Move the cost check to callee.

davidxl added inline comments.Feb 17 2016, 5:25 PM
lib/Transforms/Utils/SimplifyCFG.cpp
255

My real question is why TTI.getUserCost(I) returns the wrong cost here :)

danielcdh added inline comments.Feb 17 2016, 9:43 PM
lib/Transforms/Utils/SimplifyCFG.cpp
255

For this specific case, it's that GEP operator is mostly considered free (as soon as the addressing mode is legal). The reasoning is that if you dereference the output of GEP operator, the memory instruction can have the addressing encoded. But here GEP operator is not immediately used by a memory op. Instead, it's used later in other basic block, and the GEP operation actually translated to a real LEA instruction, thus it is not free.

I don't think it's quite right to set most GEP operator as 0-cost. But just by looking at the GEP operator itself, it's hard to tell whether it will be encoded into the memory op, or need to have separate instruction for it. In this case, it would be better to be conservative.

So what should I do? Change GEP operator's cost to TCC_Basic for all cases?

hfinkel added inline comments.
lib/Transforms/Utils/SimplifyCFG.cpp
255

So what should I do? Change GEP operator's cost to TCC_Basic for all cases?

Please don't do that; you'll be making the common case worse. The right answer is to look at the addressing mode and make a more-intelligent decision.

As it turns out, I recall having a patch that did something like this (see gep-add-cost-v2.patch in http://lists.llvm.org/pipermail/llvm-commits/Week-of-Mon-20140303/206866.html). We never really finished discussing it, but you might see if something like that patch helps here too.

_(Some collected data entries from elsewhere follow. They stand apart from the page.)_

(* ===== verification/Upstream.v ===== *)
(** * Upstream data

    The fields the program reads from the structures of the MCP registry
    packages ([upstreamv0.ServerJSON], [model.Package], [toolhivetypes.Skill],
    ...), which come from third-party modules, and the tag extraction of
    [internal/registry/tags.go].  A [map[string]any] met in metadata is the
    list of its pairs in iteration order. *)

From stdpp Require Import base list strings gmap sets.
From Stdlib Require Import String ZArith.
From S2P Require Import Prelude Claims.

Local Open Scope string_scope.
Local Open Scope list_scope.

Record Repository := {
  rp_URL : string; rp_Source : string; rp_ID : string; rp_Subfolder : string }.

(** [model.KeyValueInput] and [model.Argument], as the JSON objects they are
    stored as. *)
Record KeyValueInput := { kv_Name : string; kv_Value : string; kv_rest : list (string * any) }.
Record Argument := { arg_Name : string; arg_rest : list (string * any) }.

Record Transport := { tr_Type : string; tr_URL : string; tr_Headers : list KeyValueInput }.

Record Package := {
  pk_RegistryType : string;
  pk_RegistryBaseURL : string;
  pk_Identifier : string;
  pk_Version : string;
  pk_FileSHA256 : string;
  pk_RunTimeHint : string;
  pk_Transport : Transport;
  pk_RuntimeArguments : list Argument;
  pk_PackageArguments : list Argument;
  pk_EnvironmentVariables : list KeyValueInput }.

Record Icon := { ic_Src : string; ic_MimeType : option string; ic_Theme : option string }.

Record ServerMeta := { sm_PublisherProvided : list (string * any) }.

Record ServerJSON := {
  sj_Schema : string;
  sj_Name : string;
  sj_Description : string;
  sj_Title : string;
  sj_Version : string;
  sj_WebsiteURL : string;
  sj_Repository : option Repository;
  sj_Packages : list Package;
  sj_Remotes : list Transport;
  sj_Icons : list Icon;
  sj_Meta : option ServerMeta }.

Record ArtifactRepository := { ap_URL : string; ap_Type : string }.
Record ArtifactIcon := { ai_Src : string; ai_Size : string; ai_Type : string; ai_Label : string }.
Record ArtifactPackage := {
  pg_RegistryType : string;
  pg_Identifier : string;
  pg_Digest : string;
  pg_MediaType : string;
  pg_URL : string;
  pg_Ref : string;
  pg_Commit : string;
  pg_Subfolder : string }.

(** The fields [toolhivetypes.Skill] and [toolhivetypes.Plugin] share; a nil map
    is [None]. *)
Record Item := {
  it_Namespace : string;
  it_Name : string;
  it_Version : string;
  it_Title : string;
  it_Description : string;
  it_Status : string;
  it_License : string;
  it_Repository : option ArtifactRepository;
  it_Icons : list ArtifactIcon;
  it_Packages : list ArtifactPackage;
  it_Metadata : option claims;
  it_Meta : option claims }.

Record Skill := { sk_item : Item; sk_Compatibility : string; sk_AllowedTools : list string }.
Record Plugin := { pl_item : Item }.
Definition sk_Namespace (s : Skill) : string := it_Namespace (sk_item s).
Definition sk_Name (s : Skill) : string := it_Name (sk_item s).
Definition pl_Namespace (p : Plugin) : string := it_Namespace (pl_item p).
Definition pl_Name (p : Plugin) : string := it_Name (pl_item p).

Record UpstreamRegistry := {
  ur_Schema : string;
  ur_Version : string;
  ur_LastUpdated : string;
  ur_Servers : list ServerJSON;
  ur_Skills : list Skill;
  ur_Plugins : list Plugin }.

(** ** [registry.ExtractTags] *)

(** [m[key]] on a map given by its pairs. *)
Definition map_get (key : string) (m : list (string * any)) : option any :=
  snd <$> List.find (fun kv => String.eqb (fst kv) key) m.

Definition metadata_tags (metadatas : any) : list string :=
  match metadatas with
  | VMap metadatasMap =>
      match map_get "tags" metadatasMap with
      | Some (VSlice tags) => slice_strings tags
      | _ => []
      end
  | _ => []
  end.

Definition ExtractTags (server : ServerJSON) : list string :=
  match sj_Meta server with
  | None => []
  | Some meta =>
      sm_PublisherProvided meta ≫= fun kv =>
        match snd kv with
        | VMap metadataMap => metadataMap ≫= fun kv' => metadata_tags (snd kv')
        | _ => []
        end
  end.

(** A tag of a server: a string of a "tags" array two maps deep in the
    publisher metadata.  The order in which Go visits the maps plays no part. *)
Definition has_tag (server : ServerJSON) (t : string) : Prop :=
  exists meta k outer k' inner tags,
    sj_Meta server = Some meta /\
    (k, VMap outer) ∈ sm_PublisherProvided meta /\
    (k', VMap inner) ∈ outer /\
    map_get "tags" inner = Some (VSlice tags) /\
    VString t ∈ tags.

Lemma elem_of_slice_strings t l : t ∈ slice_strings l <-> VString t ∈ l.
Proof.
  unfold slice_strings. rewrite list_elem_of_omap. split.
  - intros (v & Hv & E). destruct v; simplify_eq/=. done.
  - intros H. by exists (VString t).
Qed.

Lemma elem_of_ExtractTags server t : t ∈ ExtractTags server <-> has_tag server t.
Proof.
  unfold ExtractTags, has_tag. destruct (sj_Meta server) as [meta|].
  2:{ split; [by intros ?%not_elem_of_nil|]. by intros (? & ? & ? & ? & ? & ? & ? & _). }
  rewrite list_elem_of_bind. split.
  - intros ([k v] & Ht & Hk). destruct v as [| | | | | |outer]; try by apply not_elem_of_nil in Ht.
    apply list_elem_of_bind in Ht as ([k' v'] & Ht & Hk'). unfold metadata_tags in Ht.
    destruct v' as [| | | | | |inner]; try by apply not_elem_of_nil in Ht.
    simpl in Ht. destruct (map_get "tags" inner) as [[| | | | |tags|]|] eqn:E;
      try by apply not_elem_of_nil in Ht.
    apply elem_of_slice_strings in Ht. by exists meta, k, outer, k', inner, tags.
  - intros (meta' & k & outer & k' & inner & tags & ? & Hk & Hk' & E & Ht). simplify_eq.
    exists (k, VMap outer). split; [|done]. apply list_elem_of_bind. exists (k', VMap inner).
    split; [|done]. simpl. rewrite E. by apply elem_of_slice_strings.
Qed.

davidxl edited edge metadata.Feb 17 2016, 10:25 PM

I think the correct heuristic change is : GEP cost can be considered 0 only when its result has a single use which is also the address of a memory operation. A more elaborate heuristic is that if GEP has a single use which is another GEP it can be merged with (and folded), its cost can be considered zero. See related bug when GEP merging does not do what it does when there are multiple uses (and folding does not happen with merging): https://llvm.org/bugs/show_bug.cgi?id=23163

The lower_bound case is quite interesting. If the input value is close to first or last, which means branch prediction within the loop will be mostly correct, the non-if-converted version is 2X faster than if-converted version. If the the input value is completely randomly distributed, the if-converted version is 2X faster than non-if-converted version.

So overall, it's hard to make the decision without looking at the branch misprediction rate for the specific branch.

Branch probability info needs to be used here for guidance if possible:

  1. highly biased branch should be marked as predictable and skipped
  2. the cost of speculation needs to be weighted using probability info.

Regarding the iterative nature of the SampleFDO, I think the right
approach is for the second iteration build to force ifcvt if the first
iteration does it (and leading to missing branch prob data in the
second iteration).

David

danielcdh abandoned this revision.Feb 8 2017, 4:13 PM